**Records drawn from a dataset:**
BEGIN

(** ** Lookups used to state properties *)

(** The file [directory/name], if present. *)
Definition fs_lookup (x : list file) (directory name : string) : option file :=
  find (fun f => String.eqb (f_dir f) directory && String.eqb (f_name f) name) x.

(** Whether [f] is the file [d/n]. *)
Definition fs_key (d n : string) (f : file) : bool :=
  String.eqb (f_dir f) d && String.eqb (f_name f) n.

(** What [search_one_query] asks for, with the clamped limit and the
    adjusted bounds. *)
Definition query_result (api : string -> Z -> option pynum -> option pynum -> frame)
    (n : Z) (start_id end_id : option pynum) (q : string) : frame :=
  api q (clamp n) (option_map py_sub1 start_id) (option_map py_add1 end_id).

(** The file name [search_one_query] saves a query's results under. *)
Definition query_csv_name (q : string) : string :=
  (Str.replace_char " " "_" q ++ ".csv")%string.

(** The number of bytes of [s] in UTF-8. *)
Definition utf8_length (s : string) : nat :=
  fold_right (fun c acc => ((if Nat.ltb (nat_of_ascii c) 128 then 1 else 2) + acc)%nat)
             0%nat (list_ascii_of_string s).

(** A query whose file name [<query>.csv] Linux accepts as a single path
    component: no NUL, no slash, and at most 255 bytes with [.csv]. *)
Definition safe_query (q : string) : bool :=
  forallb (fun c => negb (Nat.eqb (nat_of_ascii c) 0 || Nat.eqb (nat_of_ascii c) 47))
          (list_ascii_of_string q) &&
  Nat.leb (utf8_length q) 251.

(** Whether every character of [s] is ASCII. *)
Definition ascii7 (s : string) : bool :=
  forallb (fun c => Nat.ltb (nat_of_ascii c) 128) (list_ascii_of_string s).

(** The digit stems the resume step of [__run_epoch] sorts. *)
Definition epoch_stems (x : list file) : list string :=
  filter Str.isdigit
    (flat_map (fun o => match o with Some s => [s] | None => [] end)
              (map (fun f => extract_csv_name (f_name f)) (glob_csv x epochs_dir))).

(** * Properties *)

Lemma clamp_idem (n : Z) : clamp (clamp n) = clamp n.
Proof. unfold clamp; lia. Qed.
(** * Mini Hydraulic Power Plant calculator ([app.py])

    A shallow embedding of the computation core of [app.py] (unit
    conversion, power formulas, penstock sizing, turbine selection) and of
    the part of the Streamlit script that evaluates and displays them.

    Number models.  The program computes on Python [float] values, which
    are IEEE 754 binary64 numbers.  Two embeddings are given.

    - Module [F64] embeds floats as binary64 through the bit-level
      specification [SpecFloat] of the Standard Library: every product,
      quotient and square root is rounded to nearest even, and overflow,
      underflow, signed zeros, infinities and NaN behave as in Python.
      Every statement about a computed value is made on this model.

    - The definitions outside [F64] read the same source text over the
      real numbers [R].  They serve the statements that depend only on
      comparisons, on the velocity guard, on the truth value tested by the
      display and on the structure of the page.

    Python [int] values (the slider percentages) are embedded as [Z].
    Float multiplication and comparison raise no exception in Python;
    float division and [math.sqrt] can raise and are embedded with an
    explicit outcome type. *)

From Stdlib Require Import Reals Lra Lia ZArith String List Bool.
From Stdlib Require Import SpecFloat.
Import ListNotations.

Local Open Scope R_scope.

(** ** Python primitives used by the program *)

Module Py.

(** The exceptions the arithmetic of the program can raise. *)
Inductive exn : Set :=
| ValueError          (* math.sqrt of a negative number: "math domain error" *)
| ZeroDivisionError.  (* float division by zero *)

(** Outcome of evaluating a Python expression or call. *)
Inductive result (A : Type) : Type :=
| Return (a : A)
| Raise (e : exn).
Arguments Return {A} a.
Arguments Raise {A} e.

Definition bind {A B : Type} (m : result A) (k : A -> result B) : result B :=
  match m with
  | Return a => k a
  | Raise e => Raise e
  end.
(** X10. After any number of completed passes the requests issued are
    polls and reports in strict alternation: one poll of [/next] and then
    one POST to the response or the error endpoint per pass, nothing else;
    two settlements of the control plane are taken per pass, and the exit
    status and the error output are as they were. *)
Theorem X10_one_report_per_poll :
  forall (n : nat) (w w' : World),
    passes n (cycle env handler) w = (Normal tt, w') ->
    exists reports : list ClientRequest,
      length reports = n /\
      issued w' = issued w ++ polled_reports (next_request env) reports /\
      Forall (fun report =>
                method (options report) = Some "POST" /\
                exists requestId,
                  url report = getInvocationResponseUrl env requestId \/
                  url report = getInvocationErrorUrl env requestId)
             reports /\
      controlPlane w' = drop (2 * n) (controlPlane w) /\
      exitCode w' = exitCode w /\
      stderr w' = stderr w.
Proof.
  induction n as [|n IH]; intros w w' H.
  - simpl in H. unfold ret in H. simplify_eq. exists [].
    simpl. by rewrite app_nil_r.
  - apply passes_first in H as (w1 & H1 & H2).
    pose proof (cycle_shape _ _ _ _ _ H1) as (_ & _ & _ & Hexit & Herr & _).
    destruct (IH _ _ H2)
      as (reports & Hlen & Hissued & Hposts & Hplane & Hexit' & Herr').
    assert (exists report : ClientRequest,
              issued w1 = issued w ++ [next_request env; report] /\
              method (options report) = Some "POST" /\
              (exists requestId,
                 url report = getInvocationResponseUrl env requestId \/
                 url report = getInvocationErrorUrl env requestId) /\
              controlPlane w1 = drop 2 (controlPlane w))
      as (report & Hiss1 & Hpost & Hurl & Hplane1).
    { exact (cycle_completed _ _ H1). }
    exists (report :: reports).
    split; [simpl; by rewrite Hlen|].
    split; [rewrite Hissued, Hiss1, <- app_assoc; done|].
    split; [by constructor|].
    split; [|by rewrite Hexit', Herr'].
    rewrite Hplane, Hplane1, drop_drop. f_equal. lia.
Qed.
(** * saaslib: email transport, Turnstile gate, token service, ownership policy

    A shallow embedding of the NestJS services of the repository:
    - [Email]: [EmailService] (constructor and [sendEmail]),
    - [Turnstile]: [BaseTurnstileService] and [BaseTurnstileController],
    - [TokenService] and [Ownership]: the session-token rotation and the
      ownership policy, whose implementation is not among the sources and is
      modelled from the specification.

    Asynchronous methods are modelled as computations that produce a trace of
    observable events (log lines, calls to collaborators) and either return a
    value or throw. Replies of third parties are inputs of the model. *)

From Stdlib Require Import Ascii String QArith.
From stdpp Require Import base option list strings gmap.

Local Open Scope string_scope.
Local Open Scope list_scope.

(** ** JavaScript values and control flow *)

Module Js.

(** Truthiness of a value of type [string | null | undefined]: the empty
    string, [null] and [undefined] are falsy. *)
Definition truthy (v : option string) : bool :=
  match v with
  | Some s => negb (String.eqb s "")
  | None => false
  end.

(** [a || b] on [string | undefined] operands. *)
Definition or_else (a b : option string) : option string :=
  if truthy a then a else b.

(** [a || d] where [d] is a string. *)
Definition or_str (a : option string) (d : string) : string :=
  match a with
  | Some s => if truthy a then s else d
  | None => d
  end.

(** A JavaScript number: a finite value, kept exact, or [NaN]. *)
Inductive number :=
| Num (q : Q)
| NaN.

(** [x > n]; every comparison with [NaN] is false. *)
Definition number_gt (x : number) (n : Q) : bool :=
  match x with
  | Num q => negb (Qle_bool q n)
  | NaN => false
  end.

(** [a !== b] on [string | undefined] operands. *)
Definition strict_ne (a b : option string) : bool :=
  match a, b with
  | Some x, Some y => negb (String.eqb x y)
  | None, None => false
  | _, _ => true
  end.

(** [process.env]: a finite map from names to strings; a missing name reads
    as [undefined]. *)
Abbreviation env := (gmap string string).

(** Result of running a method body: it returns or it throws. *)
Inductive outcome (E A : Type) : Type :=
| Returned (a : A)
| Thrown (e : E).
Arguments Returned {E A} a.
Arguments Thrown {E A} e.

(** A computation: the events it emitted, in order, and its outcome. *)
Definition M (Ev E A : Type) : Type := (list Ev * outcome E A)%type.

Section Monad.
Context {Ev E : Type}.

Definition ret {A} (a : A) : M Ev E A := ([], Returned a).

Definition bind {A B} (m : M Ev E A) (k : A → M Ev E B) : M Ev E B :=
  match m with
  | (tr, Returned a) => let '(tr', o) := k a in (tr ++ tr', o)
  | (tr, Thrown e) => (tr, Thrown e)
  end.

Definition emit (ev : Ev) : M Ev E unit := ([ev], Returned tt).
(* ===== verification/_CoqProject ===== *)
-Q . S2P
Prelude.v
Utf8.v
UnicodeLetters.v
Double.v
Lexer.v
ActorScheduler.v
Bytecode.v
Exceptions.v
ExecutionEngine.v
DemoRuntime.v
FrameStack.v
Calls.v
Values.v
Maps.v
KeyEquality.v
FiniteMaps.v
Reader.v
Printer.v
DemoReader.v
ReaderFacts.v
SyntaxQuote.v
PrintRead.v
Macros.v
Compiler.v
DemoCompiler.v
CodeSegments.v
ModuleCode.v
CompilerSteps.v
CompilerRules.v
CompiledCode.v
CompiledSafety.v
DataFormats.v
Json.v
DemoJson.v
JsonFacts.v
JsonRoundTrip.v
JsonSafety.v
LazySeq.v
DemoLazy.v
LazyFacts.v
FastPrims.v
DirectCalls.v
LazySpec.v
LazyRefine.v
Numbers.v
CorePrims.v
CoreFacts.v
CompareOrder.v
Equality.v
DemoCore.v
CoreExamples.v
Atoms.v
AtomsFacts.v
Regex.v
TextFacts.v
RegexFacts.v
Strings.v
StringsFacts.v
MatchFacts.v
DemoStrings.v
DapStdio.v
ForwardFacts.v
DapText.v
DapTextFacts.v
DapServer.v
DapServerFacts.v
DapLineFacts.v
DemoDebugger.v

END

**REQUIRED WORK:** Give the number of lines above that contain the word "Thrown", with no other text.

**EXERCISE RESULT:** 3